→ **Dataset records**
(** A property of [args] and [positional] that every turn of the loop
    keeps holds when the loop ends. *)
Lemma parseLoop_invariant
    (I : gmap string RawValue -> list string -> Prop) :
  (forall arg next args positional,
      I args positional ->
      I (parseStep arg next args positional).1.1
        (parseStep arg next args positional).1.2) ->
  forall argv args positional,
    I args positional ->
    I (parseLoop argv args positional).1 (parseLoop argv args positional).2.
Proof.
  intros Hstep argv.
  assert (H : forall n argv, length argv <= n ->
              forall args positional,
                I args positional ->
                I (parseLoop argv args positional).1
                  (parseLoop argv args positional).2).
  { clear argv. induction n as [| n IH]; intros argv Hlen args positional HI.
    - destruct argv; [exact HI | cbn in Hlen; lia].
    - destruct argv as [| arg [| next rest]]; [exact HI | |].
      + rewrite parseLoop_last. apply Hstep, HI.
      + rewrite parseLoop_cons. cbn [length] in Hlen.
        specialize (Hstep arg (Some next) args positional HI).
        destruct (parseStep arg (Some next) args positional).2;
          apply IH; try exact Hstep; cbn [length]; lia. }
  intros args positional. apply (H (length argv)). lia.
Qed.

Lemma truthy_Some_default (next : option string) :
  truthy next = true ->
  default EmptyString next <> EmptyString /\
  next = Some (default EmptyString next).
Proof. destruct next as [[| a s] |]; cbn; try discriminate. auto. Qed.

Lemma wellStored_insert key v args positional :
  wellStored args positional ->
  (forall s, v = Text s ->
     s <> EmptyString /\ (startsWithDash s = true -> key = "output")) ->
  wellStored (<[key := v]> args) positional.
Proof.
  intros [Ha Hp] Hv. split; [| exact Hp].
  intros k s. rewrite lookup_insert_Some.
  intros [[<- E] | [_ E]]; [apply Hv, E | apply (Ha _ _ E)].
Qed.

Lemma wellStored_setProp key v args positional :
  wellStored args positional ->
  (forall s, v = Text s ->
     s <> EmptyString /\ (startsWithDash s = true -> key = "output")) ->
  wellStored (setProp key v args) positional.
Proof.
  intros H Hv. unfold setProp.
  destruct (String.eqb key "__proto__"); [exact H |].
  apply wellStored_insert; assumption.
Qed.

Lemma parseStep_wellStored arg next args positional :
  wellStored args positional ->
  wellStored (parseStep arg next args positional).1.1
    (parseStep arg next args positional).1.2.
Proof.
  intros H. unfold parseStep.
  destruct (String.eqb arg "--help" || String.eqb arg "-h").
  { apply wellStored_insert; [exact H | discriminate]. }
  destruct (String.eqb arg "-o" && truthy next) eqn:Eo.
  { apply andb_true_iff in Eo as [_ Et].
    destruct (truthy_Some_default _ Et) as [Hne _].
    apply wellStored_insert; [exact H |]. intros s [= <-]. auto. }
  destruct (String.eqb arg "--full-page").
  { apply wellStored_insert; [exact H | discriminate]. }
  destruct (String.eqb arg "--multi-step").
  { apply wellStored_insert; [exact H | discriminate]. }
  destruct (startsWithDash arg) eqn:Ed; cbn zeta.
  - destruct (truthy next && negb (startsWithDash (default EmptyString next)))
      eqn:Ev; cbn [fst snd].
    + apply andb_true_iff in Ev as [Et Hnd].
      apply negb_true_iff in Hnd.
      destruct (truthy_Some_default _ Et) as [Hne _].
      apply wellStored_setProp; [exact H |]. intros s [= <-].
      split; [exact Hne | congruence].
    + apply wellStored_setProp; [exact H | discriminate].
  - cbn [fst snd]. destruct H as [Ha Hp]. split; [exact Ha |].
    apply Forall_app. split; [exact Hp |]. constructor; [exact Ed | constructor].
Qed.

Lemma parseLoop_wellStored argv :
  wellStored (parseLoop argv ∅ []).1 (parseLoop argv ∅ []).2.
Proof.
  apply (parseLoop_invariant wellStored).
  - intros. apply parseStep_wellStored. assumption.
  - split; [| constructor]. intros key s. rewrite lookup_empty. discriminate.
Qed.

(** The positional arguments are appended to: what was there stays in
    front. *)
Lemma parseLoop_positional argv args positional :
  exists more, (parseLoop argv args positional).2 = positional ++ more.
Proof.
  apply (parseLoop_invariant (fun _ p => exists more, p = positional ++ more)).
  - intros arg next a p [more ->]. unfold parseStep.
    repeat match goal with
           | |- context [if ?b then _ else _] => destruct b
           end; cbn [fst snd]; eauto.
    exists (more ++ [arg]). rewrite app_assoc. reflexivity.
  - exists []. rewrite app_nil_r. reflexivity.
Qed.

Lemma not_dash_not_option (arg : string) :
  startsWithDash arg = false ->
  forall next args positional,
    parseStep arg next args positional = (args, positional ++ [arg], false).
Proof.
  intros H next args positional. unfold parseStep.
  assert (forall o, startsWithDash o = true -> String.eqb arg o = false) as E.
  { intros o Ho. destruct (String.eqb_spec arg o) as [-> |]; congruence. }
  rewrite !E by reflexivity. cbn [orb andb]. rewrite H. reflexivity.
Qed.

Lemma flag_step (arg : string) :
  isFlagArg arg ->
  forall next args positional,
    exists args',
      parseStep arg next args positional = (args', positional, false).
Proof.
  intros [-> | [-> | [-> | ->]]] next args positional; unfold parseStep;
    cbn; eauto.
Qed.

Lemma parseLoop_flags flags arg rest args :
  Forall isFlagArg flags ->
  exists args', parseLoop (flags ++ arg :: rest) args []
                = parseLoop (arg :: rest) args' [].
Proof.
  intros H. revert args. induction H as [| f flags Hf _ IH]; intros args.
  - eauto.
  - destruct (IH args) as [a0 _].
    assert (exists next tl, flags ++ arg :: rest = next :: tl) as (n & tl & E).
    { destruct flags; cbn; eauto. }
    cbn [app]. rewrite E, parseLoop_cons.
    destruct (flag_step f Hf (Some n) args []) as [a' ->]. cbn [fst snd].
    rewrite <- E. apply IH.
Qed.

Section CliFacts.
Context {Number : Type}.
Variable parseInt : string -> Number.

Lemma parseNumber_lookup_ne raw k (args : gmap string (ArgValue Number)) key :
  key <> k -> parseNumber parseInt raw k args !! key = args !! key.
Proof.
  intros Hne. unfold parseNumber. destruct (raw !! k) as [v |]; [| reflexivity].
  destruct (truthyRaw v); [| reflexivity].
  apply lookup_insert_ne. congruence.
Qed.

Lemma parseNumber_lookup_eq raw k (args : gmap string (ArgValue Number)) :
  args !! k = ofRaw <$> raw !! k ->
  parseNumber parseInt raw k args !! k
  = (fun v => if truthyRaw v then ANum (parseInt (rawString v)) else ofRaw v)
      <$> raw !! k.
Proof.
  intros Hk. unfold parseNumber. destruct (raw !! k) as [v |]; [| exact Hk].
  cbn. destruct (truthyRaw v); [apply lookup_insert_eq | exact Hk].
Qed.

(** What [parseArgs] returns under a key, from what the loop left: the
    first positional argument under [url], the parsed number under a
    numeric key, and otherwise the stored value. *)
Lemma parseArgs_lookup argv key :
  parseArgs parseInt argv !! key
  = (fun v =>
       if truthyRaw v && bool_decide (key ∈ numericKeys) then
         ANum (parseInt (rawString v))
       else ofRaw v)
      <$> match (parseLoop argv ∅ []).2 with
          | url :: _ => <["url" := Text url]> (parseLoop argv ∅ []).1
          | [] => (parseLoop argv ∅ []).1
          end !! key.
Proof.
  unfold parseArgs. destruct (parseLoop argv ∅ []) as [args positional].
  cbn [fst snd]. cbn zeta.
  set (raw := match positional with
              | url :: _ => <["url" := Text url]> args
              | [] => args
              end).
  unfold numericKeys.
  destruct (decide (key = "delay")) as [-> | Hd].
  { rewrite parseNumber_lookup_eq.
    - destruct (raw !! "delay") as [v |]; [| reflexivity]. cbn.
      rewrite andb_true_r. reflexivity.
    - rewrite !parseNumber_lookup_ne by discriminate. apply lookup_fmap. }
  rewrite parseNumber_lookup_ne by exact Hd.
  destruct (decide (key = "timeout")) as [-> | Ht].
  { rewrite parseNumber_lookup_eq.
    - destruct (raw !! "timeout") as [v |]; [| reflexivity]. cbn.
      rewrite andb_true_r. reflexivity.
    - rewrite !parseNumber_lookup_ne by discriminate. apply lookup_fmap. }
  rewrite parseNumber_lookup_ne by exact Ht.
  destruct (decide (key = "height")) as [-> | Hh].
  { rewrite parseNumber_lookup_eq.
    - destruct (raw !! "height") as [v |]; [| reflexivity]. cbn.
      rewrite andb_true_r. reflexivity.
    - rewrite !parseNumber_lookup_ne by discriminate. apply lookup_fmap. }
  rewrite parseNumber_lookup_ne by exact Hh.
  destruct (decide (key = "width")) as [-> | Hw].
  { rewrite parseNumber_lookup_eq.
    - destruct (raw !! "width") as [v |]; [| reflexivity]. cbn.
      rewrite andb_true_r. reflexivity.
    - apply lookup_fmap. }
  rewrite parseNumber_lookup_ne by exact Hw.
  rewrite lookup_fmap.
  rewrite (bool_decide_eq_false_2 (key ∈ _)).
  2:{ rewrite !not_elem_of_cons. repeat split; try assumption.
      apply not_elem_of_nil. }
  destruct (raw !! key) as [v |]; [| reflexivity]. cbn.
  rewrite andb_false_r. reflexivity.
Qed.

* * *

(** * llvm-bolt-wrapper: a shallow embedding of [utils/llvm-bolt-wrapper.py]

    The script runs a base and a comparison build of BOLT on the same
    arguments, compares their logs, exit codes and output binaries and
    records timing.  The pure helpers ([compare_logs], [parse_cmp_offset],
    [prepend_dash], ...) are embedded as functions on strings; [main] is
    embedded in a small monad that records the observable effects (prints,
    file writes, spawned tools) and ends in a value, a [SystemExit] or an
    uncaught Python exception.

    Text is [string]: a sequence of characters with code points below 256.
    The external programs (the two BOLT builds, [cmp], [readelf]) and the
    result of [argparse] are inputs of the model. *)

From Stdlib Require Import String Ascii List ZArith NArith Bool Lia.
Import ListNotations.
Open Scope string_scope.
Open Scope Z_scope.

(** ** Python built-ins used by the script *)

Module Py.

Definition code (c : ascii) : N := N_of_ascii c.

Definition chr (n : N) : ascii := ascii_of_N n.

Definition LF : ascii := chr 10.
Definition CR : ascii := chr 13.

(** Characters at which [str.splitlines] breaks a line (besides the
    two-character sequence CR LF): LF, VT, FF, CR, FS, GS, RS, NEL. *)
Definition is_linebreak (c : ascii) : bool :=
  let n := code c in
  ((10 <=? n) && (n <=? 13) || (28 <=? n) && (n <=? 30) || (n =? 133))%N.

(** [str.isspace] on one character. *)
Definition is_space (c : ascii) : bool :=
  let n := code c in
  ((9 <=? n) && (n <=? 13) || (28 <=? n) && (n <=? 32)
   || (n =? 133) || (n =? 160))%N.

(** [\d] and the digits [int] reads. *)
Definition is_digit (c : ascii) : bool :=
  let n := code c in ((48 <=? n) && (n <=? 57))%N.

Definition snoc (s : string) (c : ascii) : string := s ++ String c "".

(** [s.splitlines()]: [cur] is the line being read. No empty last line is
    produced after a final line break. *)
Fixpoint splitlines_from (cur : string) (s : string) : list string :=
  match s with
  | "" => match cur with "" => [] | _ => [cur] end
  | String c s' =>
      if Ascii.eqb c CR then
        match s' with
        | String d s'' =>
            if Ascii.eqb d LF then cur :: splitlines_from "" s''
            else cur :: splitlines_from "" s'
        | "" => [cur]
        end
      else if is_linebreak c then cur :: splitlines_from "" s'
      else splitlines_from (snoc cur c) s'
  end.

→ **What you should do**
Would you print exactly and only the lines of the material above that run from the line with "(** A property" through the line with "intros H Hv. unfold setProp.", both included?

→ **Result of this task**
(** A property of [args] and [positional] that every turn of the loop
    keeps holds when the loop ends. *)
Lemma parseLoop_invariant
    (I : gmap string RawValue -> list string -> Prop) :
  (forall arg next args positional,
      I args positional ->
      I (parseStep arg next args positional).1.1
        (parseStep arg next args positional).1.2) ->
  forall argv args positional,
    I args positional ->
    I (parseLoop argv args positional).1 (parseLoop argv args positional).2.
Proof.
  intros Hstep argv.
  assert (H : forall n argv, length argv <= n ->
              forall args positional,
                I args positional ->
                I (parseLoop argv args positional).1
                  (parseLoop argv args positional).2).
  { clear argv. induction n as [| n IH]; intros argv Hlen args positional HI.
    - destruct argv; [exact HI | cbn in Hlen; lia].
    - destruct argv as [| arg [| next rest]]; [exact HI | |].
      + rewrite parseLoop_last. apply Hstep, HI.
      + rewrite parseLoop_cons. cbn [length] in Hlen.
        specialize (Hstep arg (Some next) args positional HI).
        destruct (parseStep arg (Some next) args positional).2;
          apply IH; try exact Hstep; cbn [length]; lia. }
  intros args positional. apply (H (length argv)). lia.
Qed.

Lemma truthy_Some_default (next : option string) :
  truthy next = true ->
  default EmptyString next <> EmptyString /\
  next = Some (default EmptyString next).
Proof. destruct next as [[| a s] |]; cbn; try discriminate. auto. Qed.

Lemma wellStored_insert key v args positional :
  wellStored args positional ->
  (forall s, v = Text s ->
     s <> EmptyString /\ (startsWithDash s = true -> key = "output")) ->
  wellStored (<[key := v]> args) positional.
Proof.
  intros [Ha Hp] Hv. split; [| exact Hp].
  intros k s. rewrite lookup_insert_Some.
  intros [[<- E] | [_ E]]; [apply Hv, E | apply (Ha _ _ E)].
Qed.

Lemma wellStored_setProp key v args positional :
  wellStored args positional ->
  (forall s, v = Text s ->
     s <> EmptyString /\ (startsWithDash s = true -> key = "output")) ->
  wellStored (setProp key v args) positional.
Proof.
  intros H Hv. unfold setProp.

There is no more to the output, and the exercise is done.